As countries begin to ease out of lockdown and bars and pubs across Europe start to open their doors once more, hopefully it won’t be too long before we’re all able to enjoy a [socially distanced] drink with colleagues and friends. In the UK, the government has now set a target of 4 July for bars and pubs to reopen and in some quarters there is a hope that may come even sooner.
That news will serve as a welcome relief for everyone, from publicans and restaurant owners, to multinational brewers who have been forced to close their doors and face huge disruption in the wake of the coronavirus outbreak.
Unprecedented measures have led to unprecedented problems though. Just this week, C&C Group, the firm that owns Bulmers and Magners cider, reported that it was burning through £6.2m (€7m) each month that pubs and restaurants are closed. With 80% of its revenue coming from sales in pubs, bars and restaurants, the firm also revealed that a further €47.6m of ‘exceptional items’ were also ‘directly related to the Covid-19 coronavirus outbreak’.
Fortunately, in Europe things are starting to move already. As the first bars begin to reopen there is light at the end of the tunnel. Thanks to schemes set up by craft beer brewers and their larger counterparts, around a million free or pre-paid beers await customers.
According to Reuters, schemes such as AB InBev’s “Cafe Courage” in Belgium saw consumers purchase more than 200,000 Stella Artois, Jupiler and other brands, while others spanning 20 other markets have raised more than $6m for pubs, bars and restaurants.
Of course, the schemes will not make up for the shortfall at a time when the British Beer and Pub Association (BBPA) believes pubs may have been set to record their best April in a decade, with pubs selling up to 745m pints. Fortunately, around 90% of British pub-goers are keen to revisit their local, with over one third of those intending to do so within a week of opening, said a study from Budweiser Brewing Co.
Further consumer encouragement comes by the way of new research from Japanese scientists at the Juntendo University Faculty of Medicine and the Fukushima Healthcare Center which reveals that beer hops are good for the brain and can actually reduce stress whilst improving mood.

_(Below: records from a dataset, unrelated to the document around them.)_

(** Where the service of a thread stands in a history from [a]. *)
Definition History {A} (a : System) (s : App L) (r : outcome A) : Prop :=
  match r with
  | Stopped => rtc (step uid) a (Down (disk (service s)))
  | _ => rtc (step uid) a (Up (service s))
  end.
(** A computation that makes a history of the service. *)
Definition runs {A} (m : AM L A) : Prop := forall s : App L, History (Up (service s)) (m s).1 (m s).2.
Lemma history_trans {A} a (s s' : App L) (r : outcome A) :
  rtc (step uid) a (Up (service s)) -> History (Up (service s)) s' r -> History a s' r.
Proof. unfold History. intros H1 H2. destruct r; by etrans. Qed.
Lemma runs_bind {A B} (m : AM L A) (k : A -> AM L B) : runs m -> (forall a, runs (k a)) -> runs (m ≫= k).
Proof.
  intros Hm Hk s. unfold mbind, AM_mbind. specialize (Hm s). destruct (m s) as [s' [a|e|]]; [|exact Hm..].
  eapply history_trans; [exact Hm|apply Hk].
Qed.
Lemma runs_attempt {A} (m h : AM L A) : runs m -> runs h -> runs (attempt m h).
Proof.
  intros Hm Hh s. unfold attempt. specialize (Hm s). destruct (m s) as [s' [a|e|]]; [exact Hm| |exact Hm].
  eapply history_trans; [exact Hm|apply Hh].
Qed.
(** A computation that leaves the service alone and is not stopped. *)
Lemma runs_aside {A} (m : AM L A) : (forall s : App L, service (m s).1 = service s /\ (m s).2 <> Stopped) -> runs m.
Proof.
  intros H s. destruct (H s) as [H1 H2]. unfold History. destruct (m s) as [s' [a|e|]]; cbn in *; rewrite ?H1; try apply rtc_refl.
  by destruct H2.
Qed.
Lemma runs_compute {A} (m : res A) : runs (compute m).
Proof. apply runs_aside. intros s. unfold compute. by destruct m. Qed.
Lemma runs_posted {A} b bytes (f : _ -> res A) : runs (posted w b bytes f).
Proof. apply runs_aside. intros s. unfold posted, compute. by destruct (f _). Qed.
Lemma runs_report e st why src : runs (report_from w e st why src).
Proof.
  unfold report_from. apply runs_bind; [by apply runs_aside|intros boot]. apply runs_bind; [by apply runs_aside|intros wall].
  apply runs_aside. intros s. unfold logged. destruct (log_call _ _) as [l [u|x]]; done.
Qed.
Lemma others_run l s :
  lawful_order l s ->
  match run_others l s with
  | (s', Stopped) => rtc (step uid) (Up s) (Down (disk s'))
  | (s', _) => rtc (step uid) (Up s) (Up s')
  end.
Proof.
  revert s. induction l as [|e l IH]; intros s; cbn [lawful_order run_others]; [done|]. intros (He & Hl).
  destruct (handle e s) as [s' r] eqn:Eh. cbn [fst] in Hl. destruct r as [u|x|].
  1,2: specialize (IH s' Hl); destruct (run_others l s') as [s'' [v|y|]];
    (eapply rtc_l; [exact (step_event uid e s s' _ He Eh ltac:(discriminate))|exact IH]).
  apply rtc_once. by eapply step_stopped.
Qed.
(** A handler of the runtime is an event of it. *)
Definition event_of {A} (e : Event) (m : RT A) : Prop :=
  forall s, (handle e s).1 = (m s).1 /\ ((handle e s).2 = Stopped <-> (m s).2 = Stopped).
Lemma event_step {A} (m : RT A) e s s' r :
  event_of e m -> enabled s e -> m s = (s', r) ->
  match r with Stopped => step uid (Up s) (Down (disk s')) | _ => step uid (Up s) (Up s') end.
Proof.
  intros He Hen Hm. destruct (He s) as [H1 H2]. rewrite Hm in H1, H2. cbn in H1, H2.
  destruct (handle e s) as [x y] eqn:Eh. cbn in H1, H2. subst x. destruct r as [a|e'|].
  - eapply step_event; [exact Hen|exact Eh|]. intros ->. discriminate (proj1 H2 eq_refl).
  - eapply step_event; [exact Hen|exact Eh|]. intros ->. discriminate (proj1 H2 eq_refl).
  - eapply step_stopped; [exact Hen|]. rewrite Eh. f_equal. by apply H2.
Qed.
Lemma runs_serve {A} (m : RT A) e : event_of e m -> (forall s, enabled s e) -> runs (serve w m).
Proof.
  intros He Hen s. unfold serve. pose proof (others_run _ _ (Hw (asked s) (service s))) as Ho.
  destruct (run_others _ _) as [r [u|x|]]; [..|exact Ho].
  all: destruct (m r) as [r' out] eqn:Em; pose proof (event_step m e r r' out He (Hen r) Em) as Hs; unfold History; cbn [fst snd service set_service];
    destruct out; (eapply rtc_r; [exact Ho|exact Hs]).
Qed.
End History.
Lemma event_discard {A} e (m : RT A) : handle e = discard m -> event_of e m.
Proof. intros E s. rewrite E. unfold discard, mbind, RT_mbind. by destruct (m s) as [s' [a|x|]]. Qed.
Lemma event_same e (m : RT unit) : handle e = m -> event_of e m.
Proof. by intros <-. Qed.
(* ===== verification/Subscription.v ===== *)
(** * The subscription ([subscribe] and the session loop of src/runtime/grpc_main.cpp)

    What the analytics process does with what the data broker sends: the check of the broker's
    metadata, one update of the subscribed values, one turn of the advisory thread, and what a
    session's end does to the runtime.  The broker's messages are the generated protobuf classes;
    they are records here with the fields the code reads.  MainLoop puts the pieces together; the
    threads' start, their calls' contexts and their end are in Contexts. *)
From Stdlib Require Import ZArith Lia Bool Ascii String.
From stdpp Require Import gmap strings list relations.
From S2P Require Import Prelude Chars Float64 Json JsonFacts Time Protocol Identity Model Messages Store StoreFacts StoreSpec Observation Service ServiceFacts ServiceSpec Session Ledger QueueSpec Analytics Delivery.
Local Open Scope Z_scope.

(** ** Paths *)

Definition paths : list string :=
  ["Vehicle.Speed"; "Vehicle.Acceleration.Lateral"; "Vehicle.Chassis.Axle.Row1.SteeringAngle";
   "Vehicle.Chassis.Axle.Row1.Wheel.Left.Speed"; "Vehicle.Chassis.Axle.Row1.Wheel.Right.Speed";
   "Vehicle.Chassis.Axle.Row2.Wheel.Left.Speed"; "Vehicle.Chassis.Axle.Row2.Wheel.Right.Speed";
   "Vehicle.CarlaSimulation.ChaosWheel.Row1.Left.LongitudinalSlip";
   "Vehicle.CarlaSimulation.ChaosWheel.Row1.Right.LongitudinalSlip";
   "Vehicle.CarlaSimulation.ChaosWheel.Row2.Left.LongitudinalSlip";
   "Vehicle.CarlaSimulation.ChaosWheel.Row2.Right.LongitudinalSlip";
   "Vehicle.CarlaSimulation.ChaosWheel.Row1.Left.LateralSlipAngle";
   "Vehicle.CarlaSimulation.ChaosWheel.Row1.Right.LateralSlipAngle";
   "Vehicle.CarlaSimulation.ChaosWheel.Row2.Left.LateralSlipAngle";
   "Vehicle.CarlaSimulation.ChaosWheel.Row2.Right.LateralSlipAngle"]%string.
Definition request_path : string := "Vehicle.OEM.TireHealth.Advisory.Request".
Definition status_path : string := "Vehicle.OEM.TireHealth.Advisory.GatewayStatus".
Definition readiness_path : string := "Vehicle.OEM.TireHealth.Advisory.Readiness".
(** [std::find] *)
Fixpoint position (path : string) (l : list string) : option nat :=
  match l with
  | [] => None
  | p :: l' => if String.eqb p path then Some O else S <$> position path l'
  end.
Definition path_index (path : string) : res nat := of_option (RuntimeError "KUKSA_UNREQUESTED_PATH") (position path paths).

(** ** The broker's messages *)

Inductive DataType := DATA_TYPE_STRING | DATA_TYPE_FLOAT | OtherDataType.
Inductive EntryType := ENTRY_TYPE_SENSOR | ENTRY_TYPE_ACTUATOR | OtherEntryType.
#[export] Instance DataType_eq_dec : EqDecision DataType.
Proof. solve_decision. Defined.
#[export] Instance EntryType_eq_dec : EqDecision EntryType.
Proof. solve_decision. Defined.
Record EntryMetadata := MkEntryMetadata { data_type : DataType; entry_type : EntryType; unit_of : option string }.
(** A float is the double of the same value. *)
Inductive DatapointValue := FloatValue (v : double) | StringValue (s : string) | OtherValue.
(** [timestamp] is the seconds and nanoseconds. *)
Record Datapoint := MkDatapoint { timestamp : option (Z * Z); point : DatapointValue }.
Record DataEntry := MkDataEntry { path : string; metadata_of : option EntryMetadata; value_of : option Datapoint }.
Record GetResponse := MkGetResponse { has_error : bool; errors_size : Z; entries : list DataEntry }.
Definition incompatible : exn := RuntimeError "VDP_INCOMPATIBLE".
(** What the accessors of an absent message yield. *)
Definition no_metadata : EntryMetadata := MkEntryMetadata OtherDataType OtherEntryType None.
Definition expected_unit (index : nat) : string :=
  if (index =? 0)%nat || ((3 <=? index)%nat && (index <? 7)%nat) then "km/h"
  else if (index =? 1)%nat then "m/s^2"
  else if (index =? 2)%nat || (11 <=? index)%nat then "degrees" else "".
Definition has_metadata (e : DataEntry) : bool := is_some (metadata_of e).
Definition inserted (index : nat) (seen : list nat) : bool := negb (existsb (Nat.eqb index) seen).
(** One entry; the indexes seen are returned. *)
Definition verify_entry (e : DataEntry) (seen : list nat) : res (list nat) :=
  let metadata := default no_metadata (metadata_of e) in
  if String.eqb (path e) request_path || String.eqb (path e) status_path || String.eqb (path e) readiness_path then
    let index := if String.eqb (path e) request_path then 15%nat else if String.eqb (path e) status_path then 16%nat else 17%nat in
    if negb (inserted index seen) || negb (has_metadata e)
       || negb (bool_decide (data_type metadata = DATA_TYPE_STRING))
       || negb (bool_decide (entry_type metadata = if (index =? 16)%nat then ENTRY_TYPE_SENSOR else ENTRY_TYPE_ACTUATOR))
    then Err incompatible else Ok (index :: seen)
  else
    index ← path_index (path e);
    let unit := expected_unit index in
    if negb (inserted index seen) || negb (has_metadata e)
       || negb (bool_decide (entry_type metadata = ENTRY_TYPE_SENSOR))
       || negb (bool_decide (data_type metadata = DATA_TYPE_FLOAT))
       || (if String.eqb unit "" then is_some (unit_of metadata)
           else negb (is_some (unit_of metadata)) || negb (String.eqb (default ""%string (unit_of metadata)) unit))
    then Err incompatible else Ok (index :: seen).
Fixpoint verify_entries (l : list DataEntry) (seen : list nat) : res (list nat) :=
  match l with
  | [] => Ok seen
  | e :: l' => seen ← verify_entry e seen; verify_entries l' seen
  end.
Definition verify_metadata (r : GetResponse) : res unit :=
  if has_error r || negb (errors_size r =? 0) || negb (Z.of_nat (length (entries r)) =? 18) then Err incompatible
  else _ ← verify_entries (entries r) []; Ok tt.
Definition no_signal : Signal := MkSignal zero 0 false.
Definition signal (e : DataEntry) : Signal :=
  match value_of e with
  | Some (MkDatapoint (Some (seconds, nanos)) v) =>
    if (seconds <? 0) || (253402300799 <? seconds) || (nanos <? 0) || (1000000000 <=? nanos) then no_signal
    else match v with
         | FloatValue x => MkSignal x (seconds * 1000 + Z.quot nanos 1000000) true
         | _ => no_signal
         end
  | _ => no_signal
  end.
(** *** Sessions that end *)

(** A service with an exercise in progress. *)
Definition renewing_app : App Transport :=
  MkApp (set_engine (MkEngine (Some (MkEpisode sample_source 1500 1500 [turning 1500] "")) 1000 (-1) 1500 1500 false) sample_runtime)
    initial_log (Some "ca"%string) 0 [].
(** The second of the sessions above with other observations, and with another answer to [Get]. *)
Definition ending_session (status : CallStatus) (changes : list SessionInputChange) : SessionScript :=
  MkScript (Ok metadata_text) (Ok "ca"%string) (Ok "a.b.c"%string) status
    (MkGetResponse false 0 (map (fun row => MkDataEntry row.1 (Some row.2) None) catalogue))
    [(sample_updates, false); ([], true)] CallCancelled (interruptions changes NoChange) false.
Definition ended (x : SessionScript) : App Transport := (session later_world sample_inputs x renewing_app).1.
Lemma later_deliveries n k q : (n <= k)%nat -> Forall (fun e => delivery_event e = true) (others later_world k q).
Proof. intros _. cbn [others later_world]. destruct (k =? 2)%nat; repeat constructor. Qed.
Lemma ended_done x : (session later_world sample_inputs x renewing_app).2 = Done tt ->
  session later_world sample_inputs x renewing_app = (ended x, Done tt).
Proof. unfold ended. destruct (session _ _ _ _) as [s r]. cbn. by intros ->. Qed.
(** ** Progress *)

Lemma unblocked_steps t c s : terminated s = false -> blocked t s = false -> is_Some (step (t, c) s).
Proof.
  unfold step, blocked. intros ->. cbn [fst snd]. intros [_ H]%orb_false_iff.
  assert (Hl : waits_mutex s = false -> forall t', is_Some (lock t' s)).
  { unfold waits_mutex, lock. intros Hb%bool_decide_eq_false t'. destruct (context_mutex s); [|by eexists]. by destruct Hb. }
  destruct t; [unfold session_step|unfold watcher_step|unfold advisory_step];
    repeat match goal with |- context [match ?x with _ => _ end] => destruct x eqn:? end;
    try discriminate H; try (by eexists); try (apply fmap_is_Some; auto).
  all: unfold destruct_step; destruct d; cbn in H; rewrite ?negb_false_iff in H; rewrite ?H; by eexists.
Qed.
(** The holder of the mutex does not wait. *)
Lemma holder_unblocked t s : wf s -> context_mutex s = Some t -> blocked t s = false.
Proof.
  intros Hw E%(wf_mutex s Hw). unfold blocked, waits_call. destruct t; cbn in *;
    [by destruct (session_at s)|by destruct (watcher_at s)|by destruct (advisory_at s)].
Qed.
Lemma mutex_progress s : wf s -> waits_mutex s = true -> exists t, context_mutex s = Some t /\ blocked t s = false.
Proof.
  intros Hw Hm%bool_decide_eq_true. destruct (context_mutex s) as [t|] eqn:E; [|done]. exists t. split; [done|by apply holder_unblocked].
Qed.
(** The advisory thread waits for nothing but the mutex: its calls have deadlines. *)
Lemma advisory_progress s : wf s -> quiet s = false -> exists t, blocked t s = false /\ (t = AdvisoryThread \/ context_mutex s = Some t).
Proof.
  intros Hw Hq. destruct (blocked AdvisoryThread s) eqn:E; [|by exists AdvisoryThread; auto].
  assert (Hc : waits_call AdvisoryThread s = false).
  { unfold waits_call, in_flight. destruct (advisory_at s) eqn:Ea; try done. apply negb_false_iff, orb_true_iff. right.
    apply (wf_advisory s Hw id true). by rewrite Ea. }
  assert (Hm : waits_mutex s = true).
  { unfold blocked in E. rewrite Hc in E. unfold quiet, started, advisory_over in Hq. by destruct (advisory_at s). }
  destruct (mutex_progress s Hw Hm) as (t & Ht & Hb). exists t. auto.
Qed.
Lemma watcher_progress s : wf s -> watcher_at s <> WEnded -> exists t, blocked t s = false /\ (t = WatcherThread \/ context_mutex s = Some t).
Proof.
  intros Hw Hn. destruct (blocked WatcherThread s) eqn:E; [|by exists WatcherThread; auto].
  assert (Hm : waits_mutex s = true) by (unfold blocked in E; cbn in E; by destruct (watcher_at s)).
  destruct (mutex_progress s Hw Hm) as (t & Ht & Hb). exists t. auto.
Qed.
(** In a session whose calls are covered, or that is unwinding, some thread goes on until all have
    ended; before the unwinding it is not only the watcher. *)
Lemma session_progress s :
  wf s -> settled s \/ finished s = true ->
  session_at s = SEnded \/
  exists t, blocked t s = false /\ (t <> WatcherThread \/ context_mutex s = Some WatcherThread \/ finished s = true).
Proof.
  intros Hw Hs. destruct (blocked SessionThread s) eqn:E; [|by right; exists SessionThread; auto].
  assert (Hc : waits_call SessionThread s = false).
  { unfold waits_call. destruct (in_flight SessionThread s) as [id|] eqn:Ef; [|done]. apply negb_false_iff, orb_true_iff. left.
    destruct Hs as [Hs|Hf]; [by apply (settled_cancelled SessionThread)|].
    pose proof (wf_phase s Hw) as Hp. unfold phase in Hp. cbn in Ef. rewrite Hf in Hp. by destruct (session_at s); destruct Hp. }
  assert (Hrest : forall t, blocked t s = false -> context_mutex s = Some t ->
    t <> WatcherThread \/ context_mutex s = Some WatcherThread \/ finished s = true) by (intros []; auto).
  pose proof (wf_phase s Hw) as Hp. unfold blocked in E. rewrite Hc in E. cbn [orb] in E. unfold phase in Hp.
  destruct (session_at s) as [|p id| | | | | | | | | | | | | | | | | | |l|] eqn:Es; try discriminate E; [|right|by left].
  - right. destruct (mutex_progress s Hw E) as (t & Ht & Hb). exists t. auto.
  - destruct l as [|[| | |] l]; try discriminate E; apply negb_true_iff in E; inversion Hp; subst.
    + destruct (advisory_progress s Hw) as (t & Ht & X); [unfold quiet; by rewrite E; match goal with Y : started s = true |- _ => rewrite Y end|].
      exists t. auto.
    + destruct (watcher_progress s Hw) as (t & Ht & X); [unfold watcher_over in E; intros Y; by rewrite Y in E|]. exists t. auto.
Qed.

The Kirin funded study, which was published in the latest edition of the Journal of Alzheimer's Disease, showed that matured hops bitter acid (MHBA), could also be used to help combat dementia.
Tests were carried over 12 weeks on 100 people between the ages of 45 to 69 who had demonstrated Selective Cognitive Decline (SCD), with some being given placebos and others a daily dose of MHBA. Those taking the supplement saw notable improvement in cognitive function, with scores on the Symbol Digit Modalities Test (SDMT) indicating higher attention spans and neuropsychological tests indicating lower stress levels.
"The present study results showed that MHBA supplementation improved mental processing speed, attention, and concentration and reduced mental stress after intellectual work in healthy adults aged 45 to 69 years with Selective Cognitive Decline,” said the authors.
With Kirin planning on developing a range of products that harness the power of MHBA, such studies offer a positive glimpse of what the future may hold for those in the pub, bar and restaurant trade. However, for the time being those that reopen will have to focus on ‘the now', knowing that business will not resume as before.